21 May The Graphic Artists Guild Applauds SCOTUS Opinion in Warhol v Goldsmith
The Graphic Artists Guild applauds the Supreme Court decision in The Andy Warhol Foundation v. Goldsmith, a case which had broad implications for graphic artists, and is recognized as a landmark copyright case regarding the interpretation of fair use. The SCOTUS opinion rejected 7-2 the Warhol Foundation’s argument that the artist’s use of photographer Lynn Goldsmith’s portrait of Prince was “transformative”, and therefor fell under fair use. In light of confusing and often contradictory analyses in lower court rulings, the SCOTUS opinion provides valuable guidance and limits on the consideration of “tranformativeness.”.
The background of the case is that in 1984, Vanity Fair licensed Goldsmith’s portrait of Prince for a one-time use as source material for a silkscreen by Andy Warhol. The silkscreen, with a credit to Warhol and to Goldsmith for the “source photograph”, appeared in an article about the musician. Warhol proceeded to make 15 additional artworks from the photograph without Goldsmith’s knowledge, some of which he sold.
Many years later, Condé Nast publisher contacted the Warhol Foundation (which manages Warhol’s works since his death) for permission to re-run the artwork in an article memorializing Prince. The Foundation directed the publisher to the other derivative works Warhol had created from the photograph, and they selected a different one. Goldsmith came across the commemorative article and, realizing her photograph had been used for at least one additional work, contacted the Warhol Foundation informing them they had infringed her copyrights.
The Foundation responded by suing Goldsmith for a preliminary judgement, stating that Warhol’s use of Goldsmith’s photograph was transformative. The district court granted the Foundation a summary judgement supporting of its claim of fair use. Goldsmith appealed that decision to the Second District and won, with the court reversing the lower court decision. The Warhol Foundation then appealed to the Supreme Court to challenge the Second District decision.

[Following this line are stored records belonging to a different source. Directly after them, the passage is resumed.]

(** * DroneControl: the attitude command / telemetry gateway of [comm.py]

    A shallow embedding of class [DroneComm] (src/DroneControl/comm.py).

    - Python floats are IEEE-754 binary64 values: the kernel's primitive
      [float], whose operations are specified by [SpecFloat] through the
      [FloatAxioms] of the library.  Literals such as [0.0011] denote the
      binary64 value nearest to the decimal, as they do in Python.
    - Python exceptions are values of [exn]; a computation that may raise
      returns a [result].
    - The PWM generator (Adafruit_PCA9685), the console and the telemetry
      links (pyMultiwii) form the [World]; a method is a function from the
      world to an outcome and the world it leaves behind, so the effects of
      a call that raises half-way are kept.
    - pyMultiwii is not part of the repository: its constructor and the
      methods [comm.py] calls are fields of the class [Platform], which
      also fixes the rounding rule of the interpreter.

    The definitions come first: values, the class constants, the methods
    of [DroneComm], readers of the trace, and a simulated flight
    controller to run the methods on.  The theorems follow: the order of
    floats and [validate_pwidth], the rounding of the binary64 operations
    and the monotonicity of the tick conversion, the command path and its
    range invariant, telemetry, and shutdown; then further properties of
    the same code, [control_example] included. *)

From Stdlib Require Import ZArith List String Ascii Bool Lia Floats.
Import ListNotations.

Set Warnings "-inexact-float".

Local Open Scope Z_scope.

(** ** Python values and exceptions *)

Inductive exn : Type :=
| ZeroDivisionError        (* float division by zero *)
| ValueError               (* cannot convert float NaN to integer *)
| OverflowError            (* float infinity to integer, int too large for a float *)
| AttributeError           (* 'NoneType' object has no attribute ... *)
| KeyError (key : string)  (* dict lookup of a missing key *)
| IOError (msg : string).  (* raised by an external driver *)

Inductive result (A : Type) : Type :=
| Ok (a : A)
| Raise (e : exn).

Arguments Ok {A} a.
Arguments Raise {A} e.

Definition bind_result {A B} (r : result A) (k : A -> result B) : result B :=
  match r with
  | Ok a => k a
  | Raise e => Raise e
  end.

(** A Python number as the constructor's trim arguments receive it. *)
Inductive number : Type :=
| PyInt (n : Z)
| PyFloat (x : float).

(** [float(n)] for a Python int: the nearest binary64 value, ties to even;
    an int beyond the range of a float raises [OverflowError]. *)
Definition float_of_int (n : Z) : result float :=
  match binary_normalize prec emax n 0 false with
  | S754_infinity _ => Raise OverflowError
  | sf => Ok (SF2Prim sf)
  end.

Definition to_float (v : number) : result float :=
  match v with
  | PyInt n => float_of_int n
  | PyFloat x => Ok x
  end.

(** [a / b] on floats (true division): Python raises on a zero divisor,
    of either sign, before the hardware division is attempted. *)
Definition truediv (a b : float) : result float :=
  if PrimFloat.eqb b 0%float then Raise ZeroDivisionError
  else Ok (PrimFloat.div a b).

(** The interpreter's rule for [round] on a tie: Python 2 rounds half away
    from zero, Python 3 rounds half to even.  The module is written for
    both ([from __future__ import division], [print(...)]). *)
Inductive tie_rule : Type := HalfAwayFromZero | HalfToEven.

(** The integer nearest to [n / d] for [0 <= n] and [0 < d]; a tie goes
    by the rule. *)
Definition nearest (tie : tie_rule) (n d : Z) : Z :=
  let q := n / d in
  match 2 * (n mod d) ?= d with
  | Lt => q
  | Gt => q + 1
  | Eq => match tie with
          | HalfAwayFromZero => q + 1
          | HalfToEven => if Z.even q then q else q + 1
          end
  end.

(** Nearest integer to [m * 2^e], [m] a positive mantissa. *)
Definition round_mag (tie : tie_rule) (m : positive) (e : Z) : Z :=
  match e with
  | Zneg k => nearest tie (Zpos m) (2 ^ Zpos k)
  | _ => Zpos m * 2 ^ e
  end.

(** [int(round(x))]: NaN raises [ValueError], an infinity [OverflowError]. *)
Definition int_round (tie : tie_rule) (x : float) : result Z :=
  match Prim2SF x with
  | S754_zero _ => Ok 0
  | S754_infinity _ => Raise OverflowError
  | S754_nan => Raise ValueError
  | S754_finite s m e => Ok (if s then - round_mag tie m e else round_mag tie m e)
  end.

(** ** Class constants of [DroneComm] *)

Definition MIN_WIDTH : float := 0.0011%float.
Definition MID_WIDTH : float := 0.0015%float.
Definition MAX_WIDTH : float := 0.0019%float.

Definition TICKS : Z := 4096.

Definition ROLL_CHANNEL : Z := 3.
Definition PITCH_CHANNEL : Z := 2.
Definition YAW_CHANNEL : Z := 1.

Definition DEFAULT_K_PERIOD : float := (0.023 / 0.022)%float.
Lemma AddRef_trace s s' :
  AddRef obj s = Ok tt s' -> trace s' = EvAddRef obj :: trace s.
Proof.
  unfold AddRef. mrun. destruct (objs s !! obj); [|discriminate].
  intros [= <-]. reflexivity.
Qed.

Lemma DropRef_decrement_trace s old s' :
  DropRef_decrement obj s = Ok old s' ->
  trace s' = EvDropRef obj old :: trace s.
Proof.
  unfold DropRef_decrement. mrun. destruct (objs s !! obj); [|discriminate].
  intros [= <- <-]. reflexivity.
Qed.

Lemma Destroy_trace s s' :
  Destroy obj s = Ok tt s' -> trace s' = EvDestroy obj :: trace s.
Proof.
  unfold Destroy, delete_. unfold bind at 1. unfold modify at 1.
  intros H. apply dtor_Ok in H as [_ ->]. reflexivity.
Qed.

Lemma balance_step c c' :
  (drops obj (mem c) + total_units (pool c) = adds obj (mem c) + 1)%nat ->
  tstep obj c c' ->
  (drops obj (mem c') + total_units (pool c') = adds obj (mem c') + 1)%nat.
Proof.
  intros Hbal Hstep.
  destruct Hstep as [c t th k s' Ht Hfl Hu Hk Hlt Hadd
                    |c t th old s' Ht Hfl Hu Hdec
                    |c t th s' Ht Hfl Hd
                    |c t u th uh Hne Ht Hu' Hfl Hu
                    |c]; simpl.
  - pose proof (total_units_insert _ t th (mkThread (S (units th)) false) Ht)
      as HU.
    apply AddRef_trace in Hadd. unfold drops, adds in *. rewrite Hadd.
    rewrite !count_events_cons. simpl in *.
    rewrite bool_decide_eq_true_2 by reflexivity. lia.
  - pose proof (total_units_insert _ t th
                  (mkThread (pred (units th)) (old =? 1)) Ht) as HU.
    apply DropRef_decrement_trace in Hdec. unfold drops, adds in *.
    rewrite Hdec. rewrite !count_events_cons. simpl in *.
    rewrite bool_decide_eq_true_2 by reflexivity. lia.
  - pose proof (total_units_insert _ t th (mkThread (units th) false) Ht)
      as HU.
    apply Destroy_trace in Hd. unfold drops, adds in *. rewrite Hd.
    rewrite !count_events_cons. simpl in *. lia.
  - pose proof (total_units_insert _ t th (mkThread (pred (units th)) false) Ht)
      as HU1.
    assert (Hu2 : <[t := mkThread (pred (units th)) false]> (pool c) !! u = Some uh).
    { rewrite list_lookup_insert_ne by congruence. exact Hu'. }
    pose proof (total_units_insert _ u uh
                  (mkThread (S (units uh)) (in_DropRef uh)) Hu2) as HU2.
    simpl in *. lia.
  - unfold total_units in *. rewrite sum_list_with_app. simpl. lia.
Qed.

Lemma balance_executes c0 c :
  created_fresh obj c0 -> executes obj c0 c ->
  (drops obj (mem c) + total_units (pool c) = adds obj (mem c) + 1)%nat.
Proof.
  intros (Hc & Hd & Ha) Hex.
  assert (H0 : (drops obj (mem c0) + total_units (pool c0) =
                adds obj (mem c0) + 1)%nat).
  { destruct Hc as (s0 & _ & _ & _ & _ & Hpool). rewrite Hd, Ha, Hpool.
    reflexivity. }
  clear Hc Hd Ha.
  induction Hex as [c|c1 c2 c3 Hstep _ IH]; [exact H0|].
  apply IH. exact (balance_step c1 c2 H0 Hstep).
Qed.

End Balance.

(** X12. Take an object that has just been constructed and any interleaving
    of threads that keep the ownership contract.  At every point the number
    of [DropRef] calls on it plus the units still owned is the number of
    [AddRef] calls plus one, the creator's unit.  So when the hook has run,
    every [AddRef] has been answered by a [DropRef], with one more for the
    creator, and no unit is left. *)
Theorem calls_balance_units `{cfg : BuildConfig} (obj : addr) (c0 c : conf) :
  created_fresh obj c0 ->
  executes obj c0 c ->
  (drops obj (mem c) + total_units (pool c) = adds obj (mem c) + 1)%nat /\
  (hook_runs obj (mem c) = 1%nat ->
     drops obj (mem c) = S (adds obj (mem c)) /\
     total_units (pool c) = 0%nat).
Proof.
  intros Hc Hex.
  pose proof (balance_executes obj c0 c Hc Hex) as Hbal.
  split; [exact Hbal|].
  intros Hk.
  destruct (unit_invariant_executes obj c0 c (proj1 Hc) Hex)
    as (Hn & Hle & _ & H1).
  destruct H1 as [HU _]; [lia|]. split; [lia|exact HU].
Qed.

Lemma calls_balance_units_witness :
  drops 5%positive (mem conf_destroyed) = S (adds 5%positive (mem conf_destroyed)).
Proof.
  destruct (calls_balance_units (cfg := debug_build) 5%positive conf_created
              conf_destroyed) as [_ H].
  - split; [|split; reflexivity].
    exists initial_state. repeat split; reflexivity.
  - apply (rtc_l _ _ conf_decremented).
    { apply (step_DropRef_decrement 5%positive conf_created 0%nat
               (mkThread 1 false) 1); try reflexivity. simpl. lia. }
    apply (rtc_l _ _ conf_destroyed); [|apply rtc_refl].
    apply (step_DropRef_hook 5%positive conf_decremented 0%nat
             (mkThread 0 true)); reflexivity.
  - apply H. reflexivity.
Defined.

(** ** The last handle *)

(** X16. In a program that owns through handles only, destroying a
    non-empty handle always returns; it runs the hook and ends the object
    exactly when no other handle holds it, and otherwise leaves the object
    alive with one unit less. *)
Theorem last_handle_destroys_the_object `{cfg : BuildConfig} (s : State)
    (h : hloc) (p : addr) :
  owner_reachable s ->
  pointer_of s h = Some (Some p) ->
  exists s',
    RCReference_dtor h s = Ok tt s' /\
    handles s' = delete h (handles s) /\
    (holders s p = 1%nat ->
       objs s' !! p = None /\ hook_runs p s' = S (hook_runs p s)) /\
    (holders s p <> 1%nat ->
       count_of s' p = Some (Z.of_nat (holders s p) - 1) /\
       hook_runs p s' = hook_runs p s).
Proof.
  intros Hr Hh. destruct (owner_reachable_invariant s Hr) as [HI Hb].
  apply pointer_of_Some in Hh.
  destruct (handle_invariant_live s h p HI Hh) as (o & Ho & Hn & Hpos).
  pose proof (holders_in_le_size (handles s) p) as Hle.
  fold (holders s p) in Hle.
  pose proof (DropRef_live s p o Ho) as HD.
  eexists. split.
  { unfold RCReference_dtor. mrun using (rewrite ?Hh, ?HD). reflexivity. }
  rewrite Hn.
  destruct (Z.eqb_spec (Z.of_nat (holders s p)) 1) as [E|E]; simpl.
  - split; [reflexivity|]. split; [|intros; lia].
    intros _. rewrite lookup_delete_eq. split; [reflexivity|].
    change (hook_runs p (set_handles (delete h) (after_destroy p s)))
      with (hook_runs p (after_destroy p s)).
    apply hook_runs_after_destroy.
  - split; [reflexivity|]. split; [intros; lia|].
    intros _. unfold count_of. simpl. rewrite lookup_insert_eq. simpl.
    rewrite wrap_unsigned_small by (unfold UINT_MODULUS in *; lia).
    split; [reflexivity|].
    unfold hook_runs. simpl. rewrite count_events_cons. reflexivity.
Qed.

Lemma last_handle_destroys_the_object_witness :
  exists s',
    RCReference_dtor (cfg := debug_build) 0%nat st_adopted = Ok tt s' /\
    objs s' !! 5%positive = None.
Proof.
  destruct (last_handle_destroys_the_object (cfg := debug_build) st_adopted
              0%nat 5%positive) as (s' & H1 & _ & H2 & _).
  - apply (owner_step initial_state (OMake 0%nat 5%positive));
      [apply owner_start|reflexivity|vm_compute; reflexivity].
  - reflexivity.
  - exists s'. split; [exact H1|]. apply H2. reflexivity.
Defined.

(** X17. Adopting a pointer with [TakeRef] into fresh storage and
    destroying the handle is [DropRef] on the pointer: the same outcome and
    the same state, also when the pointer dangles. *)
Theorem TakeRef_then_destroy_is_DropRef `{cfg : BuildConfig} (s : State)
    (r : hloc) (p : addr) :
  handles s !! r = None ->
  (TakeRef r (Some p) ;; RCReference_dtor r) s = DropRef p s.
Proof.
  intros Hr. unfold TakeRef, RCReference_ctor, RCReference_dtor.
  mrun using (rewrite ?Hr).
  rewrite !DropRef_set_handles.
  destruct (DropRef_cases s p) as [(s1 & HD & Hs1)|HD]; rewrite HD;
    [|reflexivity].
  f_equal. apply State_eq; simpl; try reflexivity.
  rewrite !delete_insert_eq. rewrite Hs1. apply delete_id, Hr.
Qed.

Lemma TakeRef_then_destroy_is_DropRef_witness :
  (TakeRef 1%nat (Some 5%positive) ;;
   RCReference_dtor (cfg := debug_build) 1%nat) st_shared =
  DropRef (cfg := debug_build) 5%positive st_shared.
Proof.
  apply (TakeRef_then_destroy_is_DropRef (cfg := debug_build) st_shared 1%nat
           5%positive).
  reflexivity.
Defined.

(** ** Where an assertion can fail *)

Lemma never_aborts_ret {A} (a : A) : never_aborts (ret a).
Proof. intros s. discriminate. Qed.

Lemma never_aborts_undefined {A} : never_aborts (@undefined A).
Proof. intros s. discriminate. Qed.

Lemma never_aborts_modify f : never_aborts (modify f).
Proof. intros s. discriminate. Qed.

Lemma never_aborts_bind {A B} (m : M A) (k : A -> M B) :
  never_aborts m -> (forall a, never_aborts (k a)) -> never_aborts (bind m k).
Proof.
  intros Hm Hk s. unfold bind. specialize (Hm s).
  destruct (m s) as [a s1| |]; [apply Hk|contradiction|discriminate].
Qed.
(** The phases of one test as the runner goes through them: inside the
    protocol hook a fixture is set up, the test body runs inside the call
    hook, and the outcome hook fires for the call. *)
Definition sample_protocol (it : item) (test : phase) : phase :=
  Hook (RuntestProtocol it)
    (Hook (FixtureSetup (FixtureDef "tmp_path") (Request it)) (Return VNone)
       (fun _ =>
          Hook (RuntestCall it) test
            (fun o =>
               Hook (RuntestMakereport it
                       (CallInfo "call" (outcome_excinfo o)))
                 (Return (VReport match o with
                                  | Ok _ => "passed"
                                  | Raise _ => "failed"
                                  end))
                 (fun _ => Return VNone))))
    (fun _ => Return VNone).

Definition always_report_environ : environ :=
  {[ "PYTEST_SENTRY_ALWAYS_REPORT" := "1" ]}.

Definition bare_marker_item : item :=
  Item 9 "tests/test_a.py::test_w" (Some (Marker [] [("client", VNone)])).

Definition dsn_item : item :=
  Item 10 "tests/test_b.py::test_z"
    (Some (Marker [VStr "https://key@example.invalid/1"] [])).

Definition headless_frame : pyval := VDict [("module", VNone)].

(** An SDK that, as [sentry_sdk] does, refuses a positional DSN whose
    scheme is neither http nor https, and the world after the imports with
    it. *)
Definition bad_dsn : exc_info := new_exception "BadDsn" "Unsupported scheme ''".

Definition strict_sdk : sdk_constructor :=
  fun args _ =>
    match args with
    | VStr s :: _ =>
        if startswith_any s ["http://"; "https://"] then None
        else Some bad_dsn
    | _ => None
    end.

Definition strict_world : world := initial_world_with strict_sdk ∅.

Definition rejected_item : item :=
  Item 11 "tests/test_b.py::test_r" (Some (Marker [VStr "not-a-dsn"] [])).

Definition headless_event : dict :=
  [("stacktrace", VDict [("frames", VList [headless_frame])])].

(** * Properties *)

(** ** Strings *)

Lemma append_nil (t : string) : EmptyString +:+ t = t.
Proof. reflexivity. Qed.

Lemma append_cons (a : ascii) (s t : string) :
  String a s +:+ t = String a (s +:+ t).
Proof. reflexivity. Qed.

Ltac sapp := rewrite ?append_cons, ?append_nil.
Tactic Notation "sapp" "in" hyp(H) := rewrite ?append_cons, ?append_nil in H.

Lemma append_empty_r (s : string) : s +:+ EmptyString = s.
Proof. induction s as [|a s IH]; sapp; [done | by rewrite IH]. Qed.

Lemma append_assoc (a b c : string) : (a +:+ b) +:+ c = a +:+ (b +:+ c).
Proof. induction a as [|x a IH]; sapp; [done | by rewrite IH]. Qed.

Lemma endswith_char_spec (s : string) (c : ascii) :
  endswith_char s c = true <-> ends_with s c.
Proof.
  induction s as [|a s IH]; simpl.
  - split; [done |]. intros [[|x p] Hp]; sapp in Hp; discriminate.
  - destruct s as [|b s].
    + rewrite Ascii.eqb_eq. split.
      * intros ->. by exists EmptyString.
      * intros [[|x p] Hp]; sapp in Hp; [congruence |].
        destruct p; sapp in Hp; discriminate.
    + rewrite IH. split.
      * intros [p Hp]. exists (String a p). sapp. by rewrite Hp.
      * intros [[|x p] Hp]; sapp in Hp; [discriminate |].
        exists p. congruence.
Qed.

Lemma occurs_cons (c a : ascii) (s : string) :
  occurs c (String a s) <-> a = c \/ occurs c s.
Proof.
  split.
  - intros [[|x p] [b Hb]]; sapp in Hb.
    + left. congruence.
    + right. exists p, b. congruence.
  - intros [-> | [p [b Hb]]].
    + by exists EmptyString, s.
    + exists (String a p), b. sapp. by rewrite Hb.
Qed.

Lemma occurs_empty (c : ascii) : ~ occurs c EmptyString.
Proof. intros [[|x p] [b Hb]]; sapp in Hb; discriminate. Qed.

Lemma rfind_from_range (s : string) (c : ascii) (i : Z) :
  rfind_from s c i = -1 \/ i <= rfind_from s c i.
Proof.
  revert i. induction s as [|a s IH]; intros i; simpl; [by left |].
  destruct (Z.eqb_spec (rfind_from s c (i + 1)) (-1)) as [E | E].
  - destruct (Ascii.eqb a c); [right; lia | by left].
  - right. destruct (IH (i + 1)); [done | lia].
Qed.

Lemma rfind_from_none (s : string) (c : ascii) (i : Z) :
  0 <= i -> rfind_from s c i = -1 <-> ~ occurs c s.
Proof.
  revert i. induction s as [|a s IH]; intros i Hi; simpl.
  - split; [intros _; apply occurs_empty | done].
  - rewrite occurs_cons.
    destruct (Z.eqb_spec (rfind_from s c (i + 1)) (-1)) as [E | E].
    + apply IH in E; [| lia].
      destruct (Ascii.eqb_spec a c) as [-> | Hne].
      * split; [lia | intros H; exfalso; apply H; by left].
      * split; [intros _ [? | ?]; done | done].
    + split; [done |]. intros H. exfalso. apply E. apply IH; [lia |].
      intros ?. apply H. by right.
Qed.

Lemma rfind_from_last (a b : string) (c : ascii) (i : Z) :
  0 <= i -> ~ occurs c b ->
  rfind_from (a +:+ String c b) c i = i + Z.of_nat (String.length a).
Proof.
  revert i. induction a as [|x a IH]; intros i Hi Hb; sapp; simpl.
  - apply (rfind_from_none b c (i + 1)) in Hb; [| lia].
    rewrite Hb. simpl. rewrite Ascii.eqb_refl. lia.
  - rewrite IH by (lia || done).
    destruct (Z.eqb_spec (i + 1 + Z.of_nat (String.length a)) (-1)); lia.
Qed.

Lemma slice_to_app (a r : string) :
  slice_to (a +:+ r) (Z.of_nat (String.length a)) = a.
Proof.
  unfold slice_to. rewrite Nat2Z.id.
  induction a as [|x a IH]; sapp; simpl.
  - by destruct r.
  - by rewrite IH.
Qed.

Lemma prefix_spec (p s : string) :
  String.prefix p s = true <-> exists rest, s = p +:+ rest.
Proof.
  revert s. induction p as [|a p IH]; intros s; simpl.
  - split; [intros _; exists s; reflexivity | intros _; by destruct s].
  - destruct s as [|b s].
    + split; [done | intros [rest H]; discriminate].
    + simpl. destruct (Ascii.ascii_dec a b) as [-> | Hne].
      * rewrite IH. split; intros [rest H]; exists rest.
        -- change (String b p +:+ rest) with (String b (p +:+ rest)).
           by rewrite H.
        -- change (String b p +:+ rest) with (String b (p +:+ rest)) in H.
           congruence.
      * split; [done |]. intros [rest H].
        change (String a p +:+ rest) with (String a (p +:+ rest)) in H.
        congruence.
Qed.

Lemma startswith_any_spec (m : string) :
  startswith_any m framework_prefixes = true <-> framework_module m.
Proof.
  unfold startswith_any, framework_module. rewrite existsb_exists. split.
  - intros (p & Hin & Hp). apply prefix_spec in Hp as [rest ->].
    exists p, rest. split; [by apply list_elem_of_In | done].
  - intros (p & rest & Hin & ->). exists p.
    split; [by apply list_elem_of_In |]. apply prefix_spec. by exists rest.
Qed.

(** ** Dicts and events *)

Lemma dict_get_set_eq (k : string) (v : pyval) (d : dict) :
  dict_get k (dict_set k v d) = Some v.
Proof.
  induction d as [|[k' v'] d IH]; simpl.
  - by rewrite String.eqb_refl.
  - destruct (String.eqb k k') eqn:E; simpl; rewrite E; [done | exact IH].
Qed.

Lemma dict_get_set_ne (k k' : string) (v : pyval) (d : dict) :
  k' <> k -> dict_get k' (dict_set k v d) = dict_get k' d.
Proof.
  intros Hne. induction d as [|[k0 v0] d IH]; simpl.
  - destruct (String.eqb_spec k' k); [done | done].
  - destruct (String.eqb_spec k k0) as [-> | E]; simpl.
    + destruct (String.eqb_spec k' k0); [done | done].
    + by rewrite IH.
Qed.

Lemma dict_set_same (k : string) (v : pyval) (d : dict) :
  dict_get k d = Some v -> dict_set k v d = d.
Proof.
  induction d as [|[k0 v0] d IH]; simpl; [done |].
  destruct (String.eqb_spec k k0) as [-> | E].
  - by intros [= ->].
  - intros H. by rewrite IH.
Qed.

Lemma agree_off_set (k : string) (v : pyval) (d : dict) :
  agree_off k d (dict_set k v d).
Proof. intros k' Hne. by apply dict_get_set_ne. Qed.

Lemma rbind_ok {A B} (r : result A) (f : A -> result B) (b : B) :
  r ≫= f = Ok b -> exists a, r = Ok a /\ f a = Ok b.
Proof. destruct r as [a | e]; simpl; [eauto | done]. Qed.

Lemma rmap_Forall2 {A B} (f : A -> result B) (R : A -> B -> Prop)
    (xs : list A) (ys : list B) :
  (forall x y, f x = Ok y -> R x y) ->
  rmap f xs = Ok ys -> Forall2 R xs ys.
Proof.
  intros Hf. revert ys. induction xs as [|x xs IH]; intros ys; simpl.
  - intros [= <-]. constructor.
  - intros H. apply rbind_ok in H as (y & Hy & H).
    apply rbind_ok in H as (ys' & Hys & H). injection H as <-.
    constructor; [by apply Hf | by apply IH].
Qed.

Lemma rmap_total {A B} (f : A -> result B) (xs : list A) :
  Forall (fun x => exists y, f x = Ok y) xs -> exists ys, rmap f xs = Ok ys.
Proof.
  induction 1 as [|x xs [y Hy] _ [ys Hys]]; simpl; [by eexists |].
  rewrite Hy. simpl. rewrite Hys. simpl. by eexists.
Qed.

Lemma process_frame_marks (f f' : pyval) :
  process_frame f = Ok f' -> marks f f'.
Proof.
  unfold process_frame. intros H. apply rbind_ok in H as (m & Hm & H).
  destruct f as [| | | | | |d| | | | | | |]; try discriminate.
  simpl in Hm. destruct (dict_get "module" d) as [x|] eqn:Hd; [| done].
  injection Hm as ->. destruct m; try discriminate.
  unfold setitem in H. injection H as <-.
  set (b := negb (startswith_any s framework_prefixes)). split.
  - exists d, (dict_set "in_app" (VBool b) d).
    split; [done |]. split; [done |]. apply agree_off_set.
  - exists (dict_set "in_app" (VBool b) d), s, b.
    split; [done |]. split; [| split].
    + by rewrite dict_get_set_ne.
    + apply dict_get_set_eq.
    + rewrite <- startswith_any_spec. unfold b.
      destruct (startswith_any s framework_prefixes); simpl.
      * split; [done | intros H; exfalso; by apply H].
      * split; [by intros _ ? | done].
Qed.

Lemma process_stacktrace_marks (st st' : pyval) :
  _process_stacktrace st = Ok st' ->
  stacktrace_rel st st' /\
  Forall2 marks (stacktrace_frames st) (stacktrace_frames st').
Proof.
  unfold _process_stacktrace. intros H.
  apply rbind_ok in H as (fr & Hfr & H).
  apply rbind_ok in H as (fs & Hfs & H).
  apply rbind_ok in H as (fs' & Hfs' & H).
  destruct st as [| | | | | |d| | | | | | |]; try discriminate.
  simpl in Hfr. destruct (dict_get "frames" d) as [x|] eqn:Hd; [| done].
  injection Hfr as ->. simpl in H. injection H as <-.
  assert (Hget : dict_get "frames" (dict_set "frames" (iterated fr fs') d)
                 = Some (iterated fr fs')) by apply dict_get_set_eq.
  assert (Hel : elements_rel frame_rel fr (iterated fr fs') /\
                Forall2 marks
                  (match fr with VList l => l | _ => [] end)
                  (match iterated fr fs' with VList l => l | _ => [] end)).
  { destruct fr; try (split; [by left | constructor]).
    simpl in Hfs. injection Hfs as <-.
    apply (rmap_Forall2 _ marks) in Hfs'; [| apply process_frame_marks].
    split; [| exact Hfs']. right. eexists _, _. split; [done |].
    split; [done |]. eapply Forall2_impl; [exact Hfs' |]. by intros ? ? []. }
  destruct Hel as [Hel HF]. split.
  - exists d, (dict_set "frames" (iterated fr fs') d), fr, (iterated fr fs').
    repeat split; try done. apply agree_off_set.
  - simpl. rewrite Hd, Hget. exact HF.
Qed.

Lemma process_exception_marks (e e' : pyval) :
  process_exception e = Ok e' ->
  entry_rel e e' /\ Forall2 marks (entry_frames e) (entry_frames e').
Proof.
  unfold process_exception. intros H.
  apply rbind_ok in H as (has & Hhas & H). destruct has.
  - apply rbind_ok in H as (st & Hst & H).
    apply rbind_ok in H as (st' & Hst' & H).
    destruct e as [| | | | | |d| | | | | | |]; try discriminate.
    simpl in Hst. destruct (dict_get "stacktrace" d) as [x|] eqn:Hd; [| done].
    injection Hst as ->. simpl in H. injection H as <-.
    apply process_stacktrace_marks in Hst' as [Hrel HF]. split.
    + right. exists d, (dict_set "stacktrace" st' d), st, st'.
      repeat split; try done; [apply agree_off_set | apply dict_get_set_eq].
    + simpl. by rewrite Hd, dict_get_set_eq.
  - injection H as <-. split; [by left |].
    destruct e as [| | | | | |d| | | | | | |]; try constructor.
    simpl in Hhas. injection Hhas as Hhas. unfold dict_has in Hhas.
    simpl. destruct (dict_get "stacktrace" d); [done | constructor].
Qed.

Lemma Forall2_concat_map {A B} (R : A -> A -> Prop) (P : B -> B -> Prop)
    (f : A -> list B) (xs ys : list A) :
  (forall x y, R x y -> Forall2 P (f x) (f y)) ->
  Forall2 R xs ys -> Forall2 P (concat (map f xs)) (concat (map f ys)).
Proof.
  intros Hf. induction 1 as [|x y xs ys Hxy _ IH]; simpl; [constructor |].
  apply Forall2_app; [by apply Hf | exact IH].
Qed.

The Graphic Artists Guild and ASCRL issued a joint amicus brief in support of Goldsmith. In that brief we agreed with the Second District’s holistic approach to a fair use analysis of the Warhol work:
[We] do not necessarily agree that Warhol’s Prince Series embody no transformative meaning or message. Rather, amici endorse the court’s implicit understanding that the Prince Series are not transformative enough to override the remaining fair use factors. Transformativeness exists on a spectrum, with varying degrees of differences in purpose and/or character (as accomplished through new meaning, message, or expression) to be given corresponding varying degrees of weight in the overall fair use analysis.
Central to the entire case is the issue of “transformativeness” – whether and by how much a derivative work (a work based on a copyrighted work) imbues the original work with “new expressions and meaning”, thereby passing a fair use analysis. (“Fair use” is the doctrine that says it is “fair” to use a copyrighted work – under certain conditions – without permission from the copyright holder.) However, whether a work is transformative is only one consideration of four factors that are weighed in a fair use analysis.
The SCOTUS majority opinion stated that while “new expression and meaning” should be considered in a fair use analysis, it doesn’t override the factors. Among the considerations which need to be weighed are the purpose of the work, whether the use is commercial or not, and whether the right of the original copyright holder to create derivative works is impinged or not.
Goldsmith’s original works, like those of other photographers, are entitled to copyright protection, even against famous artists… Goldsmith’s photograph of Prince, and AWF’s copying use of the photograph in an image licensed to a special edition magazine devoted to Prince, share substantially the same commercial purpose. AWF has offered no other persuasive justification for its unauthorized use of the photograph.
The opinion also pointed out that giving “new expression and meaning” predominant weight in a fair use analysis would make it possible for someone to apply minimal changes to a work, apply it in a context that somehow changes the subject, and claim the work is “transformative”. That would leave photographers and other visual artists vulnerable to highly subjective interpretations of whether the unauthorized use of their work is infringing or not.
Image at top taken from the SCOTUS opinion. The image shows Lynn Goldsmith’s photograph on the left, and the Warhol derivative work superimposed on the photo on the right.